Problem: Using the listing that follows, return every line with the word "OnClientEvent".

Working data:
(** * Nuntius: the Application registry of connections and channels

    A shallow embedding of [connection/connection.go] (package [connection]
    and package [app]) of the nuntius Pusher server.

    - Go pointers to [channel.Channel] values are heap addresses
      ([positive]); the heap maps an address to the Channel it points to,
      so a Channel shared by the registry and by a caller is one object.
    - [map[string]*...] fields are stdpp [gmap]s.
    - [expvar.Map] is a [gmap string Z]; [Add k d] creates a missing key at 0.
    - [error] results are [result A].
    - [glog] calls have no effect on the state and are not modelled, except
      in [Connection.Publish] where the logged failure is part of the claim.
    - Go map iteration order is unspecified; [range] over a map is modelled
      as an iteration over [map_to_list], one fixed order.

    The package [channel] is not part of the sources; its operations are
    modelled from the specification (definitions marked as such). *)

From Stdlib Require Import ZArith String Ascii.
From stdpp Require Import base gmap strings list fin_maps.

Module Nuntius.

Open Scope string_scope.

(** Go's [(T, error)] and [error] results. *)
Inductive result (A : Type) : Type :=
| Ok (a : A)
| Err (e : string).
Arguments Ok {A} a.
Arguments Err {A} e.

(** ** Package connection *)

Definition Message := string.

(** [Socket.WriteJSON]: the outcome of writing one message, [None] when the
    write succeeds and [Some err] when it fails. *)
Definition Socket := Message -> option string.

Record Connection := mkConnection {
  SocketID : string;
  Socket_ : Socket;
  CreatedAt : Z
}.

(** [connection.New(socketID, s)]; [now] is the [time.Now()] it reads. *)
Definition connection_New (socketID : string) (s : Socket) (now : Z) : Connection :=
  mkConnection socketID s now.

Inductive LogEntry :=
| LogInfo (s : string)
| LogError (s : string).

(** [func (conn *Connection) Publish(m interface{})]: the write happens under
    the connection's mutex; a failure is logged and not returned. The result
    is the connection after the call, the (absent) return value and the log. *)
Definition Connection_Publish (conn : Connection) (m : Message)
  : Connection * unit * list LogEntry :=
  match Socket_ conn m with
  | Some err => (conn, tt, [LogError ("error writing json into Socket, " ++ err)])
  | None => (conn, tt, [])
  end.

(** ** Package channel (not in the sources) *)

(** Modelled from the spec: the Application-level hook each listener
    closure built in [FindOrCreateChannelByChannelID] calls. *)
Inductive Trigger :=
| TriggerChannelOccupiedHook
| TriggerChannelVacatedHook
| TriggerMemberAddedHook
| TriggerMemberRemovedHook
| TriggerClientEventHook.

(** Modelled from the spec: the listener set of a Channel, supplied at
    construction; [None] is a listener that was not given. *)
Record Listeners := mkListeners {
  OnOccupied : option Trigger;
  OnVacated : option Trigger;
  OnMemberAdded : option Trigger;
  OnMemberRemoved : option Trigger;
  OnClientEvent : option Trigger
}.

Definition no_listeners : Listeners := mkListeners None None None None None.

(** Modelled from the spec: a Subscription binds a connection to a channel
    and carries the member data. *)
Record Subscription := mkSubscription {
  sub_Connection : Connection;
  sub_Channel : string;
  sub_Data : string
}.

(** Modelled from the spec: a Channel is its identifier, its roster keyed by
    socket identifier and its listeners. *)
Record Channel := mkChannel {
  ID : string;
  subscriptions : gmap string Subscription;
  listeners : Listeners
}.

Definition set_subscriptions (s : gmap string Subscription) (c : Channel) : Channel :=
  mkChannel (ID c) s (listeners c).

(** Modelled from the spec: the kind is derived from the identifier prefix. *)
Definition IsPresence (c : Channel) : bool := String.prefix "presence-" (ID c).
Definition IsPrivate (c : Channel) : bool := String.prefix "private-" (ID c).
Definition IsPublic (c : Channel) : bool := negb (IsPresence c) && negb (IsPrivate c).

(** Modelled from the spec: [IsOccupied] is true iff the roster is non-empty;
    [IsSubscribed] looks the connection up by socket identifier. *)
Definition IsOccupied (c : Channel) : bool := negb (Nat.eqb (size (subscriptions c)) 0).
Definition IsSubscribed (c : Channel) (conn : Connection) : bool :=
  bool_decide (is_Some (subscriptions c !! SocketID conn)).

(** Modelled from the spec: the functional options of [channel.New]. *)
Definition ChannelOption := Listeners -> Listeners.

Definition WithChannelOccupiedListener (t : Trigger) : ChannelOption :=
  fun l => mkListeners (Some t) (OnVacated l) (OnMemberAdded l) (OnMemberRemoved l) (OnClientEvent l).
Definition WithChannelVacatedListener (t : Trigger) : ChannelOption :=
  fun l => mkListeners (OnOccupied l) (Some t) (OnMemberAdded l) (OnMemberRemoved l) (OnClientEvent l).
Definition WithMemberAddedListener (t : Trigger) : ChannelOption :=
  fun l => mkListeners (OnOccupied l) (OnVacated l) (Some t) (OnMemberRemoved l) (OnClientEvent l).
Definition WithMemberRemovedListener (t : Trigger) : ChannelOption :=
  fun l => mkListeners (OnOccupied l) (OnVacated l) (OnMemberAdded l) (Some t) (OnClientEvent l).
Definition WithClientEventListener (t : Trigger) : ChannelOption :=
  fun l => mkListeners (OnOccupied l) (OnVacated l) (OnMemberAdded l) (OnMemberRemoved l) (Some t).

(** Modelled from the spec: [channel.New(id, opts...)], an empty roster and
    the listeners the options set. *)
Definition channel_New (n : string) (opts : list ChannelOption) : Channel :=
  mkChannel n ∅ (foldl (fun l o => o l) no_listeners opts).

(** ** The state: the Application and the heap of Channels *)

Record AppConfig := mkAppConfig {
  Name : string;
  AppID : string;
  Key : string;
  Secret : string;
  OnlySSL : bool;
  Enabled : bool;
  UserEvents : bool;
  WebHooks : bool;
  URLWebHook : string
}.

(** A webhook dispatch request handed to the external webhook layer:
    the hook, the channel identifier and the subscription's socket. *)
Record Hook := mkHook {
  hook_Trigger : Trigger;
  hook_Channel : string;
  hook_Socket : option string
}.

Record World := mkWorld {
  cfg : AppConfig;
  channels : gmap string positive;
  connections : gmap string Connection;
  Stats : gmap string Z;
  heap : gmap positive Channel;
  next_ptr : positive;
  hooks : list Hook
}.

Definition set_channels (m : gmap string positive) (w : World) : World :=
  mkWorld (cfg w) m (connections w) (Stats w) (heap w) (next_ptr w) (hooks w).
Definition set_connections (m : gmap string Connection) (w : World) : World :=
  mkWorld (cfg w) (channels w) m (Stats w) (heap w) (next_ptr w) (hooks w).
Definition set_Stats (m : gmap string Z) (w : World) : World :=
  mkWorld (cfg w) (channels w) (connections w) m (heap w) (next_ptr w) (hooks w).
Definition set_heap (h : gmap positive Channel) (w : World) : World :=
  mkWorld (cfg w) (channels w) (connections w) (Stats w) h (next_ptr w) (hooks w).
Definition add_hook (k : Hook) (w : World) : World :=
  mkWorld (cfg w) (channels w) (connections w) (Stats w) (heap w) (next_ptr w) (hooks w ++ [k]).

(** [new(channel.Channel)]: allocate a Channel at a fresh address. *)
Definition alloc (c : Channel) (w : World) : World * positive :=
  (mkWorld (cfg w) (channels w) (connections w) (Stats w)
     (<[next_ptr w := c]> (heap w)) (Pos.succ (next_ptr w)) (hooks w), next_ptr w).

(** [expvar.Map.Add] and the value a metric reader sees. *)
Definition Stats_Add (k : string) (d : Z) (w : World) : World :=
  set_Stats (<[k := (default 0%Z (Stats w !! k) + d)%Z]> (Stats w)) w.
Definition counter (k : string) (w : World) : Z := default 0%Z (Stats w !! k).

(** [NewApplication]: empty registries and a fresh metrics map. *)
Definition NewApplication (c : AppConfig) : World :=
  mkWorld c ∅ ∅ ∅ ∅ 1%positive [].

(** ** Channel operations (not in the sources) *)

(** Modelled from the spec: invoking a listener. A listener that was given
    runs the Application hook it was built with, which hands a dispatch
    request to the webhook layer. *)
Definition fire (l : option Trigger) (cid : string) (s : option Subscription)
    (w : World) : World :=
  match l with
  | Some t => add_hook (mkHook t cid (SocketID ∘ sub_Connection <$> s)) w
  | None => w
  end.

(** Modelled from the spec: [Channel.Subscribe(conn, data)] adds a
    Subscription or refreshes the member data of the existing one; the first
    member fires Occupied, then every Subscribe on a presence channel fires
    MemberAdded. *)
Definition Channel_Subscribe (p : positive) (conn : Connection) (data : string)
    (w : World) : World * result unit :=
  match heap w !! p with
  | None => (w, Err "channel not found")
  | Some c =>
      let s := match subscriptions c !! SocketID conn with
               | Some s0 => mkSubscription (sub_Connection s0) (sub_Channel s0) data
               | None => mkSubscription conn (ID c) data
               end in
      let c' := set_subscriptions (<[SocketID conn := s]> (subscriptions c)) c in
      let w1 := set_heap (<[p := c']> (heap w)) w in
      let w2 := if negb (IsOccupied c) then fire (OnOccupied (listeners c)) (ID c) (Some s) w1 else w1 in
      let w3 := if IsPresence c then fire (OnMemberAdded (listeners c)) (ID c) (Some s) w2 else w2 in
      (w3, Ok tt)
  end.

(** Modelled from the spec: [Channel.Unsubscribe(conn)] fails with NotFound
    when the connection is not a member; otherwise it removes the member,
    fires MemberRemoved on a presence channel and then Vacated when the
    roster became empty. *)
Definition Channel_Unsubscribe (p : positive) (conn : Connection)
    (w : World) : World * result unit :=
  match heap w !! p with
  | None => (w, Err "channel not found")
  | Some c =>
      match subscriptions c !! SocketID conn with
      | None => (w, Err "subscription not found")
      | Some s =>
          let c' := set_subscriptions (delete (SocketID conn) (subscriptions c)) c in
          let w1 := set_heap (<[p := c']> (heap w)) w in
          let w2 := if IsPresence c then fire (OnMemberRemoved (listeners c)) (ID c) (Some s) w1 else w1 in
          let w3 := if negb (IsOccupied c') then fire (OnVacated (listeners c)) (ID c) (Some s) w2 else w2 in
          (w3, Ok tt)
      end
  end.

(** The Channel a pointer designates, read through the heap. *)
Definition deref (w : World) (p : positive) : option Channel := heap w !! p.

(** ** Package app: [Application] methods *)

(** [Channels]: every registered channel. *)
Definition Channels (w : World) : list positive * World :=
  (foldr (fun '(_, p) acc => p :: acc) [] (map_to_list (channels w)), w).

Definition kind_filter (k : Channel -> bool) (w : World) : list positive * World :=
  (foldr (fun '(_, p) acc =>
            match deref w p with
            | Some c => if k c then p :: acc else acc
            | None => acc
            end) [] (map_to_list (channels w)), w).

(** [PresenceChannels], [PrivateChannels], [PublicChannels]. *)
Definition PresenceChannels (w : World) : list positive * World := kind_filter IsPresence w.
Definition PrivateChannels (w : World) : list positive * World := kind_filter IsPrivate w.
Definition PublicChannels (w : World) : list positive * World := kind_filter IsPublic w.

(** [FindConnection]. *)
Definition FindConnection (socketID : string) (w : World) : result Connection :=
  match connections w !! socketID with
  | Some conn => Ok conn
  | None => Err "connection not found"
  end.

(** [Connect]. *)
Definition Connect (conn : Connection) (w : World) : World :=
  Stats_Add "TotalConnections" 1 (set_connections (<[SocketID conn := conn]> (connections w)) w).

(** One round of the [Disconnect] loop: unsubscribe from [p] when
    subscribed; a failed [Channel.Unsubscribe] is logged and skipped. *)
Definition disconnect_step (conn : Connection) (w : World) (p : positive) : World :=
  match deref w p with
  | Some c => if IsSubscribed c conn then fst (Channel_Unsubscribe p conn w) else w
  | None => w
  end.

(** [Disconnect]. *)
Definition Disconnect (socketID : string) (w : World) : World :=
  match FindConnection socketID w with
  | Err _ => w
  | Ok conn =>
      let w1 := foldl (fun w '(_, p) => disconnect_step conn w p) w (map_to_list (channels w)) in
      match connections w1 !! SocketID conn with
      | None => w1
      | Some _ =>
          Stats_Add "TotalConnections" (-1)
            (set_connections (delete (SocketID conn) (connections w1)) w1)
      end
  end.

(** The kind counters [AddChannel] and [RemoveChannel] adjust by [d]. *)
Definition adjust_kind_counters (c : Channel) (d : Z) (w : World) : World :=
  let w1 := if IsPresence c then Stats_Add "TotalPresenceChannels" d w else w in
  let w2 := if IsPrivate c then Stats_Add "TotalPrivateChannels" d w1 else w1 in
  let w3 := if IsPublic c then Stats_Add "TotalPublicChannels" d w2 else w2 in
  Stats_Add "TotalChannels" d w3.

Worked solution:
  OnClientEvent : option Trigger
  fun l => mkListeners (Some t) (OnVacated l) (OnMemberAdded l) (OnMemberRemoved l) (OnClientEvent l).
  fun l => mkListeners (OnOccupied l) (Some t) (OnMemberAdded l) (OnMemberRemoved l) (OnClientEvent l).
  fun l => mkListeners (OnOccupied l) (OnVacated l) (Some t) (OnMemberRemoved l) (OnClientEvent l).
  fun l => mkListeners (OnOccupied l) (OnVacated l) (OnMemberAdded l) (Some t) (OnClientEvent l).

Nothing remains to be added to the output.